*** Data to process ***
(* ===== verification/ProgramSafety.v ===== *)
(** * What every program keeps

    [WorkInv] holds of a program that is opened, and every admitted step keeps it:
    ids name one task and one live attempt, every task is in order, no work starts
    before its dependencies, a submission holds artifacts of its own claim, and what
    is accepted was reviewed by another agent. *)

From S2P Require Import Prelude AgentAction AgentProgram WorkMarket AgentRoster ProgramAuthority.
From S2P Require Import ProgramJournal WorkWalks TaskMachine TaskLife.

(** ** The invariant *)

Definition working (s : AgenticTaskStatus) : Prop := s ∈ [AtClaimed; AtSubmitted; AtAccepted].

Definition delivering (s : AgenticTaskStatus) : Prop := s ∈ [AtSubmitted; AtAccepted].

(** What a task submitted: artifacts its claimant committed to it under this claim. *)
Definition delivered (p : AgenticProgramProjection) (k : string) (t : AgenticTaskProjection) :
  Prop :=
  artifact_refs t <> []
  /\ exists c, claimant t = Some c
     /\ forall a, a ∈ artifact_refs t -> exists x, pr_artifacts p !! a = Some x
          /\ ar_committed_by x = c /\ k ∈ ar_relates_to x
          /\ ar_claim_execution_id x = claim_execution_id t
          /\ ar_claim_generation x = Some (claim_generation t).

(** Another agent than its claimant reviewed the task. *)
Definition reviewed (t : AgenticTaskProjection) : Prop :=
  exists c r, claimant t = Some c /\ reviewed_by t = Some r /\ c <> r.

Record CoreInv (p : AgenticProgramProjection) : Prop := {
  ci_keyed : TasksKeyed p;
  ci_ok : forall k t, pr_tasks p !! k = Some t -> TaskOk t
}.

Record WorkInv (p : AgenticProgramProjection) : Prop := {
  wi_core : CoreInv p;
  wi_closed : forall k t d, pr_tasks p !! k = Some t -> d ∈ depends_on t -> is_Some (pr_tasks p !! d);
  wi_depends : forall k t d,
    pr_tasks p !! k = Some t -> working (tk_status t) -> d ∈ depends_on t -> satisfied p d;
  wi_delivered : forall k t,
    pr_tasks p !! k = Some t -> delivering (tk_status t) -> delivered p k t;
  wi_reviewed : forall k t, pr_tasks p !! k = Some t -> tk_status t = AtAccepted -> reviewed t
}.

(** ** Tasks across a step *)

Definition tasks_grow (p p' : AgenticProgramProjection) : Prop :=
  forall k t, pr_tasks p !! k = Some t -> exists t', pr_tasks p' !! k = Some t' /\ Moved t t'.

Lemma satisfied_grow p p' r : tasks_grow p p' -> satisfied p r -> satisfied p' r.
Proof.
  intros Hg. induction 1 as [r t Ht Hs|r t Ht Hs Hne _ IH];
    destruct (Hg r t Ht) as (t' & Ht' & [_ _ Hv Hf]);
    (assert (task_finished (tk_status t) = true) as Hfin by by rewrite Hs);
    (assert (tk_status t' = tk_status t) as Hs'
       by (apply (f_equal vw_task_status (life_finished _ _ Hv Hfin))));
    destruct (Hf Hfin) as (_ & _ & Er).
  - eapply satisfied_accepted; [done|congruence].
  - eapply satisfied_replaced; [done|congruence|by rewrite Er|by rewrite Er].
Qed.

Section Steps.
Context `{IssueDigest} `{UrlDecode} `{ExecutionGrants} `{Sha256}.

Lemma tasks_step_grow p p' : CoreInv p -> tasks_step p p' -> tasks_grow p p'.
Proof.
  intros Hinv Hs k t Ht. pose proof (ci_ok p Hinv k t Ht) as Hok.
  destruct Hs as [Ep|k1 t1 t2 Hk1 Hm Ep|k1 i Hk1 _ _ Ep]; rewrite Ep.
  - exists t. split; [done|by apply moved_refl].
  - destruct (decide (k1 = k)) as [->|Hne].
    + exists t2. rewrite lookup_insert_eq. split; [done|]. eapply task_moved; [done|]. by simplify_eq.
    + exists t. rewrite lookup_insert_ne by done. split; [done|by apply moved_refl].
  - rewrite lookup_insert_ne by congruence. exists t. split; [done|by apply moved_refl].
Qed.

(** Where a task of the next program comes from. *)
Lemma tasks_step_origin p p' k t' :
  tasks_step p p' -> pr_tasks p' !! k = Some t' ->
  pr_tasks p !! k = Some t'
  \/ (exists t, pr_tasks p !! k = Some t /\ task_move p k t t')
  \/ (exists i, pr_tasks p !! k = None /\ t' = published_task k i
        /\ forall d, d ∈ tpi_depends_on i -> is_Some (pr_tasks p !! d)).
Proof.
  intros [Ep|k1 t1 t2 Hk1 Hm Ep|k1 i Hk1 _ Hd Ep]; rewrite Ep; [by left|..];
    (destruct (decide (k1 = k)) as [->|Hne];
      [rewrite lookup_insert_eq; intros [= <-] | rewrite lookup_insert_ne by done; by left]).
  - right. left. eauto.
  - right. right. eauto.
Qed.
***
*** Data to process ***
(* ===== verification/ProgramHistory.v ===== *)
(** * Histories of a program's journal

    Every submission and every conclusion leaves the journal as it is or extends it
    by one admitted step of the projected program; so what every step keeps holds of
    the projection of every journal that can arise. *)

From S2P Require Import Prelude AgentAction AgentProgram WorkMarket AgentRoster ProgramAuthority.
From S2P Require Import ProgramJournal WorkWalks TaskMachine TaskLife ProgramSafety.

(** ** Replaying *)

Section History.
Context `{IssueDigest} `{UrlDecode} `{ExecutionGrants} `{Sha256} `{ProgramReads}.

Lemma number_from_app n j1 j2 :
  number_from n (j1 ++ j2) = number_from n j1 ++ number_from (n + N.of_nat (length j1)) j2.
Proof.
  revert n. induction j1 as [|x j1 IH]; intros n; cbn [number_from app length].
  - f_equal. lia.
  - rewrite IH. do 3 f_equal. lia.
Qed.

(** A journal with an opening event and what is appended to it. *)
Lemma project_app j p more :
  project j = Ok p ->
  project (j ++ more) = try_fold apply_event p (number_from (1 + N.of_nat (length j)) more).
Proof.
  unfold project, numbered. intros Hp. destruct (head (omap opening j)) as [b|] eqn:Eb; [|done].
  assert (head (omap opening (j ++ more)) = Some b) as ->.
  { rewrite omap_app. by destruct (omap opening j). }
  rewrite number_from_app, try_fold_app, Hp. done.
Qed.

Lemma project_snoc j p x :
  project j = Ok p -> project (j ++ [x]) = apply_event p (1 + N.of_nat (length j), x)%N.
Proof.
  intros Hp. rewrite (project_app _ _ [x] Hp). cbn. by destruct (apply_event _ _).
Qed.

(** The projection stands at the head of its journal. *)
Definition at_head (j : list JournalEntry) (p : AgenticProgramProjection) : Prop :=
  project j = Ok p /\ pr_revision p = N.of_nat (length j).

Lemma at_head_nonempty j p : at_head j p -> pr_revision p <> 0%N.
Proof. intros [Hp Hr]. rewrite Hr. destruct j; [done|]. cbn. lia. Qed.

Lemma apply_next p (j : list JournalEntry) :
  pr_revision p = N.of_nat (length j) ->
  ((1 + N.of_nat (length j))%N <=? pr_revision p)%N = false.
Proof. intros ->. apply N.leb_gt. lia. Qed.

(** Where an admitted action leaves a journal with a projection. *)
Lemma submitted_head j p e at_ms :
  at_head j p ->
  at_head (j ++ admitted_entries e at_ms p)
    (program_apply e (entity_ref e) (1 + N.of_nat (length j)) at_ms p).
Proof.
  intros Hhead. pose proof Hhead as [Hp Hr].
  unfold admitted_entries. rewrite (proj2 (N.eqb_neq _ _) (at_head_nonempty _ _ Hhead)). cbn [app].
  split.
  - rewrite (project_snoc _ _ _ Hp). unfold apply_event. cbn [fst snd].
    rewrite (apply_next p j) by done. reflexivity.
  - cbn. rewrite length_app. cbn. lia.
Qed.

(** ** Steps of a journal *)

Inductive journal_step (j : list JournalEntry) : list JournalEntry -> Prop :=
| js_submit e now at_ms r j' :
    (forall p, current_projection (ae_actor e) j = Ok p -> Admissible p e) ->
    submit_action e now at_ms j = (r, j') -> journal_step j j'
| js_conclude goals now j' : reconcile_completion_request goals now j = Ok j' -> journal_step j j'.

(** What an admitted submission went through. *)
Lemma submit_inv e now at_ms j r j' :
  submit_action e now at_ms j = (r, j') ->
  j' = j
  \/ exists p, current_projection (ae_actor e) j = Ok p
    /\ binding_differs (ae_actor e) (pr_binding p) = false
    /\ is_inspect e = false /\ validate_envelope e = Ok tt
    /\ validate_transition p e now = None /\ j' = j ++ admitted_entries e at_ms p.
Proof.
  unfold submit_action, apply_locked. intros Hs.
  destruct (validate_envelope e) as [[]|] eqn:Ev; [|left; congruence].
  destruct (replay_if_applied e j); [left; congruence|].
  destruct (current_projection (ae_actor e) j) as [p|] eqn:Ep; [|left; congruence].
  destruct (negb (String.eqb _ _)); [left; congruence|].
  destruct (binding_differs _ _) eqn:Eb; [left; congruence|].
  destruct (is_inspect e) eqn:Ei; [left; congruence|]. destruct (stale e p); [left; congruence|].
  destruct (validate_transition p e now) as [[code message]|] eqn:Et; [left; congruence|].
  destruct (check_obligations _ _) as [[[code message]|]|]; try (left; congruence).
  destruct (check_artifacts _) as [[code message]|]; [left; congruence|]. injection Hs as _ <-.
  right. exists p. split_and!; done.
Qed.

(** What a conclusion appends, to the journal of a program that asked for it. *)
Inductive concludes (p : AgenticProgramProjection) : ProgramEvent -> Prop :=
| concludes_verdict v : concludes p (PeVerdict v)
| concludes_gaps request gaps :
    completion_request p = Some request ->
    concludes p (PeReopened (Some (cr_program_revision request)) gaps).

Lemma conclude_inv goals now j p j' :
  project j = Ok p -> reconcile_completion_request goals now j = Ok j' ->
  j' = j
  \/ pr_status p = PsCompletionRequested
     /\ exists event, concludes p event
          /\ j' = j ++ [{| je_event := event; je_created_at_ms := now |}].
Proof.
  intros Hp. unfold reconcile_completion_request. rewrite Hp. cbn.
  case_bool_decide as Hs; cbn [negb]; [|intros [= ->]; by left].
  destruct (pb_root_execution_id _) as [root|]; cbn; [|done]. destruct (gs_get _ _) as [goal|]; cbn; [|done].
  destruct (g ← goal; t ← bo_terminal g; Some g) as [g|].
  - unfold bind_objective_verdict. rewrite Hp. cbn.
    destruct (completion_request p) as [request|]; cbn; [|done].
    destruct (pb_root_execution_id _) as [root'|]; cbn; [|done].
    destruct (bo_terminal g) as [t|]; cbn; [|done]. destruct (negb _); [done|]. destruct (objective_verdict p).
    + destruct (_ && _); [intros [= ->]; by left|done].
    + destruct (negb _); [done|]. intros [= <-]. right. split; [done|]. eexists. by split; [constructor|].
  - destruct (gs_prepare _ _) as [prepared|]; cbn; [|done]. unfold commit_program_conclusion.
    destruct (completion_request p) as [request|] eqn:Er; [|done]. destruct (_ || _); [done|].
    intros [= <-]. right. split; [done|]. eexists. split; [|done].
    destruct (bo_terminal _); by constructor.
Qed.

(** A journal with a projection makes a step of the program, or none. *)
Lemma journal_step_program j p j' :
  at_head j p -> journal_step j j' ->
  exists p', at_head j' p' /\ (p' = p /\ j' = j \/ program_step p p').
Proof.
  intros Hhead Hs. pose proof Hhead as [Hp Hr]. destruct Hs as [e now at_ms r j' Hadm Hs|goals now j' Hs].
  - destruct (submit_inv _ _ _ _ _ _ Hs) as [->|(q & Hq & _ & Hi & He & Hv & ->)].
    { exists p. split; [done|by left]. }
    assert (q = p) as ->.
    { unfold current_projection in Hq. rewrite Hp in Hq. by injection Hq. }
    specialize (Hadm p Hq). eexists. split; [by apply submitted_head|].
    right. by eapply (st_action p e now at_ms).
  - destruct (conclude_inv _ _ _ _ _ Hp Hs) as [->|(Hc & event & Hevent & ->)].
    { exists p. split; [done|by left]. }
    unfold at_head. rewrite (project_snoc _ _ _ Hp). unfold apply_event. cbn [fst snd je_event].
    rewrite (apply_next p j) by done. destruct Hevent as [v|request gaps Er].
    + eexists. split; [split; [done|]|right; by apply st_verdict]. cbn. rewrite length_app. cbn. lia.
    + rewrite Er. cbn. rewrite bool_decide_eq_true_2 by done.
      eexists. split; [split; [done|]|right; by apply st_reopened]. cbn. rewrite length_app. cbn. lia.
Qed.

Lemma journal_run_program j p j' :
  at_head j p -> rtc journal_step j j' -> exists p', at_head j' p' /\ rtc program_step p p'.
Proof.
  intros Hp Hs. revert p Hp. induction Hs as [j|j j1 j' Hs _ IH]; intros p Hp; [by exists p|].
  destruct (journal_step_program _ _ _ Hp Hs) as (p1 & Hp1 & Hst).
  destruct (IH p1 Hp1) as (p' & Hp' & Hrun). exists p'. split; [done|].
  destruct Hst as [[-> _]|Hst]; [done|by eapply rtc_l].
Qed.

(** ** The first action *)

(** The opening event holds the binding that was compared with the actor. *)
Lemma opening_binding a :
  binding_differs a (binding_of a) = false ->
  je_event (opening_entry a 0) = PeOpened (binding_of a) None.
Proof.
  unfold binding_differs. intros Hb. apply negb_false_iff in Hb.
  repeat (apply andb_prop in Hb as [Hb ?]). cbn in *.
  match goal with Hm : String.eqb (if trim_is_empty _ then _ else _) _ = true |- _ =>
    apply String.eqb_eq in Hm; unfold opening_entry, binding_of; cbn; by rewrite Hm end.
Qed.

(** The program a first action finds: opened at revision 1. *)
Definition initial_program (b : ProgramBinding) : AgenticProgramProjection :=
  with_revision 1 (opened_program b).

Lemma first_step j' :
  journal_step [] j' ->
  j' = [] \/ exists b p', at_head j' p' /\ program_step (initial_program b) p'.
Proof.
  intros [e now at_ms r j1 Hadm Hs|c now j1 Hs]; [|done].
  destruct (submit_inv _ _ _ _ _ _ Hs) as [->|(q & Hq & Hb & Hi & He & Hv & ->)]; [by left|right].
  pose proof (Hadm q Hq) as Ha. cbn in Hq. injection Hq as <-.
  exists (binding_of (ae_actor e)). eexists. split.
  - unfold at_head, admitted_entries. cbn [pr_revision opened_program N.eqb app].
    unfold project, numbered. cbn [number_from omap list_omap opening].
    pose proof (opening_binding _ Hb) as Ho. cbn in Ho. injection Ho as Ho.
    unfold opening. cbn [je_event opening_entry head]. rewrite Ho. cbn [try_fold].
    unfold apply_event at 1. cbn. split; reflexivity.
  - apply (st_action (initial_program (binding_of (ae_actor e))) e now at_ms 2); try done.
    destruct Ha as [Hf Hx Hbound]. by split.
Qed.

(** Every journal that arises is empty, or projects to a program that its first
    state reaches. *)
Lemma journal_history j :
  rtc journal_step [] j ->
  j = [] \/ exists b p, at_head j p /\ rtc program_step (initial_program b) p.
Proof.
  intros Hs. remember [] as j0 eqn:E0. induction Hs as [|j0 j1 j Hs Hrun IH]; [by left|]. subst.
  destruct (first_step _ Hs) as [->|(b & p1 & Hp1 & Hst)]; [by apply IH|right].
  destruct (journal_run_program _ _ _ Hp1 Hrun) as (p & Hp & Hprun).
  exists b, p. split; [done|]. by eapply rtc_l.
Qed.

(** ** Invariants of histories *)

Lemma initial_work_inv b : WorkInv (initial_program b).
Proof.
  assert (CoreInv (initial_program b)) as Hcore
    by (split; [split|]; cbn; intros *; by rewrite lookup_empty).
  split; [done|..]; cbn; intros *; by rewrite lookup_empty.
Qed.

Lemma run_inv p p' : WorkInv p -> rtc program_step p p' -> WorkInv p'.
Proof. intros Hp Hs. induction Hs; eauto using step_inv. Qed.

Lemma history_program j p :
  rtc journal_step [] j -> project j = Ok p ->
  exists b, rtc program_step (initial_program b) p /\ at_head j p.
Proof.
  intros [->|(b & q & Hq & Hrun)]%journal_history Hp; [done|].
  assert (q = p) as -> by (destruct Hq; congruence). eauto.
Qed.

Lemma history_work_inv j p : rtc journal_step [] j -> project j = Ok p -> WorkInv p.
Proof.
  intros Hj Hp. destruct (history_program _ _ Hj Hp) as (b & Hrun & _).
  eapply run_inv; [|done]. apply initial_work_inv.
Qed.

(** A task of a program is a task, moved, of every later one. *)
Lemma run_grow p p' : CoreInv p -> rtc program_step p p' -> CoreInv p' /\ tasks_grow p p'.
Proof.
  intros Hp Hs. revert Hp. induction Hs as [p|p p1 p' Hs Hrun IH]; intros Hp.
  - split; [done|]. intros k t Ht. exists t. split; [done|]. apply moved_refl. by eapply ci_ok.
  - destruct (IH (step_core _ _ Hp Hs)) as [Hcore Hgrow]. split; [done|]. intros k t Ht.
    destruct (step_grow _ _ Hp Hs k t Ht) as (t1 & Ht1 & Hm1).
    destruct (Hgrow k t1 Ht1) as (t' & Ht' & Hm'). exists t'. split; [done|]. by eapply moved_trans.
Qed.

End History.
***
Print the lines above from the one with "intros Hhead. pose proof Hhead as [Hp Hr]." through the one with "(** ** Steps of a journal *)", both included, exactly as written and nothing more.

  intros Hhead. pose proof Hhead as [Hp Hr].
  unfold admitted_entries. rewrite (proj2 (N.eqb_neq _ _) (at_head_nonempty _ _ Hhead)). cbn [app].
  split.
  - rewrite (project_snoc _ _ _ Hp). unfold apply_event. cbn [fst snd].
    rewrite (apply_next p j) by done. reflexivity.
  - cbn. rewrite length_app. cbn. lia.
Qed.

(** ** Steps of a journal *)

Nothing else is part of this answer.